Taking long halting steps, he walks toward the car. The driver comes to attention and opens the door.
Donnato asks if there is a common denominator.
I am speaking to him in Los Angeles from my hideout in the far corner of the pool. Pine boughs sway above me, while he’s looking out at a view of the bland cityscape that might as well be a painted backdrop; it never moves, never changes, only smolders.
“Common denominator between what?”
“Just doodling,” he says. “Staring at the old yellow pad.”
“What does the yellow pad say?”
“It says coffee — vat — sister. I’ve been thinking about what you’re telling me. The vat of lye. Human remains. We’re looking for your sister. She could be in there. She could not. It could be someone else they murdered. The Commissario makes a visit. Lays down the gauntlet to the coffee king. Nicosa is behaving — how?”
“Angry. Evasive.”
“Evasive,” echoes Donnato. I imagine him nodding, tasseled loafers up on the desk, toes ticking back and forth. “We ask, what is Nicosa hiding? Where is the mafia drug connection Rizzio keeps talking about?”
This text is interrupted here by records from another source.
Lemma store_page_close : preserves same_store (page_close net).
Proof. intros w. unfold page_close. destruct (page_closes _ _); split; reflexivity. Qed.

Lemma store_BeautifulSoup d : preserves same_store (BeautifulSoup d).
Proof. intros w. unfold BeautifulSoup. destruct (d_parses d); split; reflexivity. Qed.

Ltac store :=
  repeat first
    [ apply store_head_request | apply store_requests_get
    | apply store_raise_for_status | apply store_ensure | apply store_new_page
    | apply store_page_goto | apply store_page_close | apply store_BeautifulSoup
    | frame_step same_store_refl same_store_trans
    | match goal with
      | |- preserves _ (if ?b then _ else _) => destruct b
      | |- preserves _ (match ?x with _ => _ end) => destruct x
      end ].

Lemma store_extract_metadata url : preserves same_store (extract_metadata net url).
Proof. unfold extract_metadata. store. Qed.

Lemma store_extract_links url : preserves same_store (extract_links_requests net url).
Proof. unfold extract_links_requests. store. Qed.

Lemma store_gamerxyt_requests url : preserves same_store (get_gamerxyt_requests net url).
Proof. unfold get_gamerxyt_requests. store. Qed.

Lemma store_browser_loop bs : forall links,
  preserves same_store (browser_loop net bs links).
Proof.
  induction bs as [|b bs IH]; intros links; cbn [browser_loop]; [store|].
  destruct (classify_browser b); [apply IH|apply IH|].
  apply (preserves_bind _ same_store_trans); [apply store_new_page|]. intros _.
  apply (preserves_bind _ same_store_trans); [store|].
  intros p. apply IH.
Qed.

Lemma store_extract_buttons url :
  preserves same_store (extract_buttons_with_browser net url).
Proof.
  unfold extract_buttons_with_browser.
  apply (preserves_bind _ same_store_trans); [apply store_ensure|]. intros _.
  apply (preserves_bind _ same_store_trans); [apply store_new_page|]. intros _.
  apply (preserves_try_finally _ same_store_trans); [|apply store_page_close].
  apply (preserves_bind _ same_store_trans); [apply store_page_goto|]. intros p.
  destruct (p_has_btn p); [|store].
  apply (preserves_bind _ same_store_trans); [apply store_BeautifulSoup|]. intros d.
  apply store_browser_loop.
Qed.

Lemma store_gamerxyt_browser url :
  preserves same_store (get_gamerxyt_with_browser net url).
Proof. unfold get_gamerxyt_with_browser. store. Qed.

Lemma store_resolve_with_browser g url :
  preserves same_store (resolve_with_browser net g url).
Proof.
  intros w. unfold resolve_with_browser.
  destruct (negb (truthy g) && started w); [|apply same_store_refl].
  apply (preserves_try_except _ same_store_trans);
    [apply store_gamerxyt_browser|store].
Qed.

Lemma store_resolve_loop items : forall acc,
  preserves same_store (resolve_loop net items acc).
Proof.
  induction items as [|[l v] items IH]; intros acc; cbn [resolve_loop]; [store|].
  destruct v as [[|c u]|]; try apply IH.
  destruct (needs_resolution (c :: u)); [|apply IH].
  apply (preserves_bind _ same_store_trans); [apply store_gamerxyt_requests|].
  intros g. apply (preserves_bind _ same_store_trans);
    [apply store_resolve_with_browser|].
  intros g'. destruct (normalize_telegram g') as [[|x h]|]; apply IH.
Qed.

Lemma store_browser_fallback url links :
  preserves same_store (browser_fallback net url links).
Proof.
  unfold browser_fallback. destruct links; [|store].
  apply (preserves_try_except _ same_store_trans); [|store].
  apply (preserves_bind _ same_store_trans); [apply store_extract_buttons|].
  intros pl. destruct pl; store.
Qed.

Lemma store_assemble url head extracted links resolved :
  preserves same_store (assemble url head extracted links resolved).
Proof. unfold assemble. store. Qed.

End StoreFrames.

(** ** Caching *)

Lemma returns_bind {A B} (Q : B -> Prop) (m : M A) (k : A -> M B) :
  (forall a, returns Q (k a)) -> returns Q (bind m k).
Proof.
  intros Hk w b w'. unfold bind.
  destruct (m w) as [[a|e] w1]; [apply Hk|discriminate].
Qed.

Section Caching.

Variable net : oracle.

Lemma store_extract_fresh url : preserves same_store (extract_fresh net url).
Proof.
  unfold extract_fresh.
  apply (preserves_bind _ same_store_trans); [apply store_head_request|]. intros head.
  apply (preserves_bind _ same_store_trans);
    [apply preserves_attempt, store_extract_metadata|]. intros ex.
  apply (preserves_bind _ same_store_trans);
    [apply preserves_attempt, store_extract_links|]. intros ls.
  apply (preserves_bind _ same_store_trans);
    [apply (preserves_lift _ same_store_refl)|]. intros ex'.
  apply (preserves_bind _ same_store_trans);
    [apply (preserves_lift _ same_store_refl)|]. intros links.
  apply (preserves_bind _ same_store_trans); [apply store_browser_fallback|]. intros links'.
  apply (preserves_bind _ same_store_trans); [apply store_resolve_loop|]. intros res.
  apply store_assemble.
Qed.

Lemma extract_fresh_url url :
  returns (fun e => m_url (e_meta e) = url) (extract_fresh net url).
Proof.
  unfold extract_fresh. do 7 (apply returns_bind; intros ?).
  unfold assemble. apply returns_bind. intros sb w e w' H.
  inversion H. reflexivity.
Qed.

(** [process_single_url] past the test of the stripped address. *)
Lemma process_single_url_unfold u f w :
  strip u <> [] ->
  process_single_url net u f w
  = match (if f then Ok None else cache_lookup (strip u) (cache_of w)) with
    | Raise ex => (Raise ex, w)
    | Ok (Some v) => (Ok (strip u, v), w)
    | Ok None =>
        let '(x, w1) := extract_fresh net (strip u) w in
        match x with
        | Raise ex => (Raise ex, w1)
        | Ok e =>
            match cache_set (strip u) e (cache_of w) with
            | Raise ex => (Raise ex, w1)
            | Ok c' =>
                (Ok (strip u, Stored e),
                 if cache_writable w1
                 then World (Some c') true (started w1) (trace w1)
                 else w1)
            end
        end
    end.
Proof.
  unfold process_single_url. cbv zeta. generalize (strip u). intros url Hne.
  destruct url as [|c t]; [contradiction|].
  unfold bind, load_cache, save_cache, lift, ret. cbv beta iota.
  fold (cache_of w).
  assert (Hfresh :
    match extract_fresh net (c :: t) w with
    | (Ok a, w') =>
        match cache_set (c :: t) a (cache_of w) with
        | Ok a0 =>
            match (if cache_writable w'
                   then (Ok tt, World (Some a0) true (started w') (trace w'))
                   else (Ok tt, w')) with
            | (Ok _, w'0) => (Ok (c :: t, Stored a), w'0)
            | (Raise e, w'0) => (Raise e, w'0)
            end
        | Raise e => (Raise e, w')
        end
    | (Raise e, w') => (Raise e, w')
    end
    = (let '(x, w1) := extract_fresh net (c :: t) w in
       match x with
       | Raise ex => (Raise ex, w1)
       | Ok e =>
           match cache_set (c :: t) e (cache_of w) with
           | Raise ex => (Raise ex, w1)
           | Ok c' =>
               (Ok (c :: t, Stored e),
                if cache_writable w1
                then World (Some c') true (started w1) (trace w1)
                else w1)
           end
       end)).
  { destruct (extract_fresh net (c :: t) w) as [[e|ex] w1]; [|reflexivity].
    destruct (cache_set (c :: t) e (cache_of w)); [|reflexivity].
    destruct (cache_writable w1); reflexivity. }
  destruct f; [exact Hfresh|].
  destruct (cache_lookup (c :: t) (cache_of w)) as [[v|]|ex];
    [reflexivity|exact Hfresh|reflexivity].
Qed.

Lemma object_store_lookup w url :
  object_store w = true -> cache_lookup url (cache_of w) = Ok (loaded w !! url).
Proof.
  unfold object_store, cache_of, loaded.
  destruct (cache_file w) as [[c|l|s|]|]; try discriminate; reflexivity.
Qed.

Lemma object_store_set w url e :
  object_store w = true ->
  cache_set url e (cache_of w) = Ok (JObject (<[url := Stored e]> (loaded w))).
Proof.
  unfold object_store, cache_of, loaded.
  destruct (cache_file w) as [[c|l|s|]|]; try discriminate; reflexivity.
Qed.

Lemma other_store_set w url e :
  object_store w = false -> cache_set url e (cache_of w) = Raise TypeError.
Proof.
  unfold object_store, cache_of.
  destruct (cache_file w) as [[c|l|s|]|]; try discriminate; reflexivity.
Qed.

Lemma other_store_lookup w url :
  object_store w = false ->
  cache_lookup url (cache_of w) = Raise TypeError
  \/ cache_lookup url (cache_of w) = Ok None.
Proof.
  unfold object_store, cache_of.
  destruct (cache_file w) as [[c|l|s|]|]; try discriminate; intros _; cbn.
  - destruct (existsb _ _); auto.
  - destruct (contains _ _); auto.
  - auto.
Qed.

Lemma loaded_object_store w k v : loaded w !! k = Some v -> object_store w = true.
Proof.
  unfold loaded, object_store.
  destruct (cache_file w) as [[c|l|s|]|]; try reflexivity;
    rewrite lookup_empty; discriminate.
Qed.

(** The three ways [process_single_url] can go when the cache file is
    missing or holds an object. *)
Lemma process_single_url_cases u f w :
  object_store w = true ->
  let url := strip u in
  let r := process_single_url net u f w in
  (url = [] /\ r = (Raise (ValueError (py "Empty URL")), w))
  \/ (url <> [] /\ f = false
      /\ exists v, loaded w !! url = Some v /\ r = (Ok (url, v), w))
  \/ (url <> [] /\ (f = true \/ loaded w !! url = None)
      /\ r = (let '(x, w1) := extract_fresh net url w in
              match x with
              | Ok e => (Ok (url, Stored e),
                         if cache_writable w1
                         then World (Some (JObject (<[url := Stored e]> (loaded w))))
                                    true (started w1) (trace w1)
                         else w1)
              | Raise ex => (Raise ex, w1)
              end)).
Proof.
  intros Ho url r. subst r url.
  destruct (strip u) as [|c t] eqn:Es.
  { left. split; [reflexivity|]. unfold process_single_url. rewrite Es. reflexivity. }
  right.
  assert (Hne : strip u <> []) by (rewrite Es; discriminate).
  rewrite (process_single_url_unfold u f w Hne), Es.
  rewrite (object_store_lookup w _ Ho).
  assert (Hfresh :
    (let '(x, w1) := extract_fresh net (c :: t) w in
     match x with
     | Raise ex => (Raise ex, w1)
     | Ok e =>
         match cache_set (c :: t) e (cache_of w) with
         | Raise ex => (Raise ex, w1)
         | Ok c' =>
             (Ok (c :: t, Stored e),
              if cache_writable w1
              then World (Some c') true (started w1) (trace w1)
              else w1)
         end
     end)
    = (let '(x, w1) := extract_fresh net (c :: t) w in
       match x with
       | Ok e => (Ok (c :: t, Stored e),
                  if cache_writable w1
                  then World (Some (JObject (<[c :: t := Stored e]> (loaded w))))
                             true (started w1) (trace w1)
                  else w1)
       | Raise ex => (Raise ex, w1)
       end)).
  { destruct (extract_fresh net (c :: t) w) as [[e|ex] w1]; [|reflexivity].
    rewrite (object_store_set w _ e Ho). reflexivity. }
  destruct f.
  - right. split; [discriminate|]. split; [auto|]. exact Hfresh.
  - match goal with
    | |- context [match ?x with Some _ => _ | None => _ end] =>
        destruct x as [v|] eqn:El
    end.
    + left. split; [discriminate|]. split; [reflexivity|]. exists v.
      split; reflexivity.
    + right. split; [discriminate|]. split; [auto|]. exact Hfresh.
Qed.

(** With a cache file that holds something else than an object, no call
    returns: the [TypeError] of the lookup or of the assignment, or what
    the work raised before, leaves it; the file is left as it is. *)
Lemma process_single_url_other_store u f w :
  object_store w = false ->
  exists ex w',
    process_single_url net u f w = (Raise ex, w')
    /\ same_store w w'
    /\ (ex = ValueError (py "Empty URL") /\ w' = w
        \/ ex = TypeError
        \/ exists w1, extract_fresh net (strip u) w = (Raise ex, w1)).
Proof.
  intros Ho.
  destruct (strip u) as [|c t] eqn:Es.
  { exists (ValueError (py "Empty URL")), w. unfold process_single_url.
    rewrite Es. split; [reflexivity|]. split; [apply same_store_refl|auto]. }
  assert (Hne : strip u <> []) by (rewrite Es; discriminate).
  rewrite (process_single_url_unfold u f w Hne), Es.
  assert (Hfresh : exists ex w',
    (let '(x, w1) := extract_fresh net (c :: t) w in
     match x with
     | Raise ex => (Raise ex, w1)
     | Ok e =>
         match cache_set (c :: t) e (cache_of w) with
         | Raise ex => (Raise ex, w1)
         | Ok c' =>
             (Ok (c :: t, Stored e),
              if cache_writable w1
              then World (Some c') true (started w1) (trace w1)
              else w1)
         end
     end) = (Raise ex, w')
    /\ same_store w w'
    /\ (ex = ValueError (py "Empty URL") /\ w' = w
        \/ ex = TypeError
        \/ exists w1, extract_fresh net (c :: t) w = (Raise ex, w1))).
  { pose proof (store_extract_fresh (c :: t) w) as Hs.
    destruct (extract_fresh net (c :: t) w) as [[e|ex] w1]; cbn [snd] in Hs.
    - rewrite (other_store_set w _ e Ho). exists TypeError, w1. auto.
    - exists ex, w1. split; [reflexivity|]. split; [exact Hs|]. right. right.
      exists w1. reflexivity. }
  destruct f; [exact Hfresh|].
  destruct (other_store_lookup w (c :: t) Ho) as [-> | ->]; [|exact Hfresh].
  exists TypeError, w. split; [reflexivity|]. split; [apply same_store_refl|auto].
Qed.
“I don’t know, but the Commissario is trying to connect him to the chemical company that makes sodium hydroxide. It’s called Spectra.”
“Is lye used in manufacturing coffee?”
“Nicosa says no. But he does buy other stuff from Spectra.”
“Is this Mr. Commissario actually trying to make the case that Nicosa adds sodium hydroxide to his regular order, and keeps it in the middle of a forest, on the off chance he might need it to get rid of his wife?”
“They’re blood enemies. The Commissario is looking to destroy him. But Nicosa did know about the crime scene. He knows more than he’s letting on,” I say, feeling a flicker of excitement. “He knew it was the site of an ancient Etruscan mill.”
“Twenty-five years in the FBI tells me your sister’s disappearance has nothing to do with some ancient-ass old mill,” Donnato says. “We have to take this in another direction.”
“Where?”
“Follow the trail of the lye.”
I can’t bring myself to admit to him that’s what Sterling said from the beginning.